The CRISPR/Cas9 genome editing system has made a tremendous impact in the years since it's development. Scientists have worked to improve the system since it was created, and to test it's application in a variety of ways. The technology could be ultimately used to treat patients suffering from genetic disorders like cystic fibrosis and Huntington's disease, to name only a couple. One limitation, however, is that CRISPR has to make it into the nucleus of the cell and avoid entrapment by the cells defenses, in order for it to work effectively. Scientists working in the lab of Vincent Rotello, a nanochemistry expert, at the University of Massachusetts Amherst, have engineered a nano particle-based delivery system to send to the CRISPR/Cas9 into the nucleus without getting stopped by the cell defenses. They have published their findings in the journal ACS Nano. If you would like to know more about CRISPR/Cas9, check out the following video from the McGovern Institute for Brain Research at MIT.
"CRISPR has two components: a scissor-like protein called Cas9, and an RNA molecule called sgRNA that guides Cas9 to its target gene. Once the Cas9-sgRNA pair gets to the destination gene in the nucleus, it can interrogate its genetic mistakes and correct them with the help of the host cell's repair machinery," explained one author of the work, Rubul Mout.

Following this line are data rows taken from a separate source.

(** The end of the long [if]/[else if]: message brokers, search, MongoDB, Mercure. *)
Definition other_service (image host : string) (env : list string) (p : Port)
    (exposedPorts : list Port) : outcome (list (string * endpoint)) :=
  let pp := PrivatePort p in
  let one (rel scheme : string) (more : list (string * gval)) :=
    Ret [("", service host p rel scheme more)] in
  if bool_decide (pp = 5672)%Z then
    s ← rabbitmq_creds env;
    let amqp := service host p "amqp" "amqp" [("username", VString (username s));
                                              ("password", VString (password s))] in
    Ret (("", amqp) ::
         match filter (λ pw, PrivatePort pw = 15672%Z) exposedPorts with
         | pw :: _ => [("-management", service host pw "amqp" "http" [])]
         | [] => []
         end)
  else if bool_decide (pp = 9200)%Z then one "elasticsearch" "http" [("path", VString "/")]
  else if bool_decide (pp = 5601)%Z then one "kibana" "http" [("path", VString "/")]
  else if bool_decide (pp = 27017 ∨ pp = 27018 ∨ pp = 27019)%Z then
    s ← mongodb_creds env;
    one "mongodb" "mongodb" [("username", VString (username s)); ("password", VString (password s));
                             ("path", VString (path s))]
  else if bool_decide (pp = 9092)%Z then one "kafka" "kafka" []
  else if bool_decide (pp = 80)%Z && Contains image "dunglas/mercure" then one "mercure" "http" []
  else Ret (simple host p).

(** The long [if]/[else if] on the lowest private port, [p]. *)
Definition service_of_port (image host : string) (env : list string) (p : Port)
    (exposedPorts : list Port) : outcome (list (string * endpoint)) :=
  let pp := PrivatePort p in
  let one (rel scheme : string) (more : list (string * gval)) :=
    Ret [("", service host p rel scheme more)] in
  if bool_decide (pp = 1025)%Z then
    Ret (default (simple host p) (mailer host p [1080; 8025]%Z exposedPorts))
  else if bool_decide (pp = 25)%Z then
    Ret (default (simple host p) (mailer host p [80]%Z exposedPorts))
  else if bool_decide (pp = 8707 ∨ pp = 8307)%Z then one "blackfire" "tcp" []
  else if bool_decide (pp = 3306)%Z then s ← mysql_creds env; Ret [("", database host p "mysql" s)]
  else if bool_decide (pp = 5432)%Z then s ← pgsql_creds env; Ret [("", database host p "pgsql" s)]
  else if bool_decide (pp = 6379)%Z then one "redis" "redis" []
  else if bool_decide (pp = 11211)%Z then one "memcached" "memcached" []
  else other_service image host env p exposedPorts.

Section docker.
(** [url.Parse(host)] then [Hostname()]; [compose.DefaultFileNames] and
    [compose.DefaultOverrideFileNames]; the [name] of a Compose file
    ([None]: the YAML is invalid); the user's home directory. *)
Context (url_hostname : string → option string)
        (DefaultFileNames DefaultOverrideFileNames : list string)
        (yaml_name : string → option string)
        (user_home : option string).
Context `{!PortSort}.

(** [container.Names[0][1:]], only read for debug messages. *)
Definition debug_name (c : Container) : outcome string :=
  name ← oget (head (Names c)); slice name 1 (Z.of_nat (slen name)).

Definition docker_host (w : os) : string :=
  let host := Getenv w "DOCKER_HOST" in
  if bool_decide (host = "") || HasPrefix host "unix://" then "127.0.0.1"
  else default "127.0.0.1" (url_hostname host).

Definition dockerServiceToRelationship (w : os) (l : Local) (inspect : string → option (list string))
    (container : Container) : outcome (list (string * endpoint)) :=
  if bool_decide (ParseBool (default "" (Labels container !! "com.symfony.server.service-ignore"))
                  = Some true) then Ret []
  else
    let exposedPorts := filter (λ p, PublicPort p ≠ 0%Z) (Ports container) in
    match exposedPorts with
    | [] =>
      if l_Debug l && bool_decide (Ports container ≠ []) then _ ← debug_name container; Ret [] else Ret []
    | _ =>
      match inspect (ID container) with
      | None => if l_Debug l then _ ← debug_name container; Ret [] else Ret []
      | Some env =>
        let exposedPorts := sort_ports exposedPorts in
        match exposedPorts with
        | [] => Panic
        | p :: _ => service_of_port (Image container) (docker_host w) env p exposedPorts
        end
      end
    end.

(** The option of the client: the host to use, or [None] for an error. *)
Definition dockerUseDesktopSocketIfAvailable (api : docker_api) (w : os) (daemonHost : string)
  : option string :=
  if bool_decide (daemonHost ≠ DefaultDockerHost) then Some daemonHost else
  homeDir ← user_home;
  let socketPath := fjoin [homeDir; ".docker/run/docker.sock"] in
  if exists_ w socketPath then
    let host := "unix://" +:+ socketPath in
    if with_host api host then Some host else None
  else Some daemonHost.

(** ** The Compose project *)

Definition compose_dir_test (w : os) (dir : string) : option string :=
  if existsb (λ filename, exists_ w (fjoin [dir; filename])) DefaultFileNames then Some dir else None.

(** The empty string when there is none. *)
Definition getComposeDir (w : os) (l : Local) : string :=
  if bool_decide (Getenv w "COMPOSE_FILE" ≠ "") then l_Dir l
  else default "" (walkUp true (compose_dir_test w) (l_Dir l)).

(** The first line [COMPOSE_PROJECT_NAME=...] of a [.env] file. *)
Fixpoint project_line (lines : list string) : option string :=
  match lines with
  | [] => None
  | line :: lines =>
    if HasPrefix line "COMPOSE_PROJECT_NAME=" then Some (sdrop 21 line) else project_line lines
  end.

Definition compose_file_name (w : os) (dir filename : string) : option string :=
  match read_file w (fjoin [dir; filename]) ≫= yaml_name with
  | Some (String a n) => Some (String a n)
  | _ => None
  end.

Fixpoint compose_files_name (w : os) (dir : string) (index : nat) (files : list string)
  : outcome (option string) :=
  match files with
  | [] => Ret None
  | filename :: files =>
    if exists_ w (fjoin [dir; filename]) then
      override ← oget (DefaultOverrideFileNames !! index);
      match compose_file_name w dir override, compose_file_name w dir filename with
      | Some n, _ => Ret (Some n)
      | None, Some n => Ret (Some n)
      | None, None => compose_files_name w dir (S index) files
      end
    else compose_files_name w dir (S index) files
  end.

Definition getComposeProjectName (w : os) (l : Local) : outcome string :=
  let project := Getenv w "COMPOSE_PROJECT_NAME" in
  if bool_decide (project ≠ "") then Ret project else
  let composeDir := getComposeDir w l in
  if bool_decide (composeDir = "") then Ret "" else
  let envFile := fjoin [composeDir; ".env"] in
  let line := if exists_ w envFile then
                contents ← read_file w envFile; project_line (Split contents newline)
              else None in
  match line with
  | Some name => Ret name
  | None =>
    name ← compose_files_name w composeDir 0 DefaultFileNames;
    Ret (default (Base composeDir) name)
  end.

(** [relationships[name] = append(relationships[name], relationship)]; a new
    name comes last in the list. *)
Fixpoint rel_append (name : string) (e : endpoint) (rels : Relationships) : Relationships :=
  match rels with
  | [] => [(name, [e])]
  | (n, es) :: rels =>
    if bool_decide (n = name) then (n, es ++ [e]) :: rels else (n, es) :: rel_append name e rels
  end.

(** The service name of a container: [None] when it has none. *)
Definition service_name (c : Container) : option string :=
  match Labels c !! "com.symfony.server.service-prefix" with
  | Some name => Some name
  | None => Labels c !! "com.docker.compose.service"
  end.
(* ===== verification/Http.v ===== *)
(** * The HTTP server ([local/http/http.go], [push.go], [cors.go],
    [response_proxy.go])

    The server answers a request with a static file of the document root, or
    hands it to a callback (PHP); it pushes the resources that the [Link]
    headers of the response announce.  [net/http], TLS, gzip and the HTML of
    the error pages are not modelled: a handler yields what it decides, and
    [http.ServeFile] is modelled by its documented checks on the URL.  The
    header fields are those of [http.Header], with their canonical names. *)

From stdpp Require Import base tactics option list gmap strings pretty.
From Stdlib Require Import ZArith Lia Ascii.
From S2P Require Import Prelude GoStrings FilePath Os ProjectConfig.

Abbreviation Header := (gmap string (list string)).
Definition Header_Get (h : Header) (k : string) : string := default "" (h !! k ≫= head).

Record HttpRequest := mkReq {
  r_Host : string; r_Path : string; r_RawQuery : string; r_Proto : string; r_Header : Header;
  r_RemoteAddr : string }.

Record Server := mkServer {
  DocumentRoot : string; SPort : Z; SPreferredPort : Z; SListenIp : string; SPKCS12 : string;
  SAllowHTTP : bool; SAppversion : string; SUseGzip : bool; STlsKeyLogFile : string; SAllowCORS : bool;
  serverPort : string }.

(** ** Starting *)

Inductive http_handler := ServeAll | ServeForwardedOrRedirect.
Record running_server := mkRunning {
  rs_port : Z; rs_gzip : bool; rs_cors : bool; rs_http : http_handler; rs_https : bool }.
Inductive start_err := ListenErr | GzipErr | CertErr | KeyLogErr.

He noted that CRISPR has rapidly grown into a widely used genetic editing tool in bioengineering and medical research since 2012, when it was introduced to the research community at large. The ultimate goal is use it to alter genes that are the cause of incurable genetic diseases. "However, to achieve this, biotech and pharmaceutical companies are constantly searching for more efficient CRISPR delivery methods," he said.
This novel refinement of CRISPR delivery to involved making changes to the Cas9 protein and associated nano particles needed as carriers. "By finely tuning the interactions between engineered Cas9En protein and nanoparticles, we were able to construct these delivery vectors. The vectors carrying the Cas9 protein and sgRNA come into contact with the cell membrane, fuse, and release the Cas9-sgRNA directly into the cell cytoplasm," explained Rotello.
"Cas9 protein also has a nuclear guiding sequence that ushers the complex into the destination nucleus. The key is to tweak the Cas9 protein," he adds. "We have delivered this Cas9 protein and sgRNA pair into the cell nucleus without getting it trapped on its way. We have watched the delivery process live in real time using sophisticated microscopy."
The investigators report that the Cas9 protein and sgRNA pair can now be delivered successfully into roughly 90 percent of cells in culture, with an approximate editing rate of 30 percent. "Ninety percent cytosolic/nuclear delivery is a huge improvement compared to others methods," Mout noted.
The Cas9En has the potential for use in the delivery of myriad other materials like lipid nanoparticles, polymers, or self-assembling peptides. "Now that we have achieved efficient gene editing in cultured cells, we are aiming to edit genes in pre-clinical animal models. We are also interested in gene editing for adoptive therapies, where a diseased cell is isolated from a patient, corrected by CRISPR in the lab, and delivered back to the patient," explained Rotello.
The researchers believe that their new delivery method could have many other applications, including in laboratory research. "Our method allows the precise monitoring of Cas9 protein movement inside a cell, opening new opportunities in genomic research," commented Moumita Ray.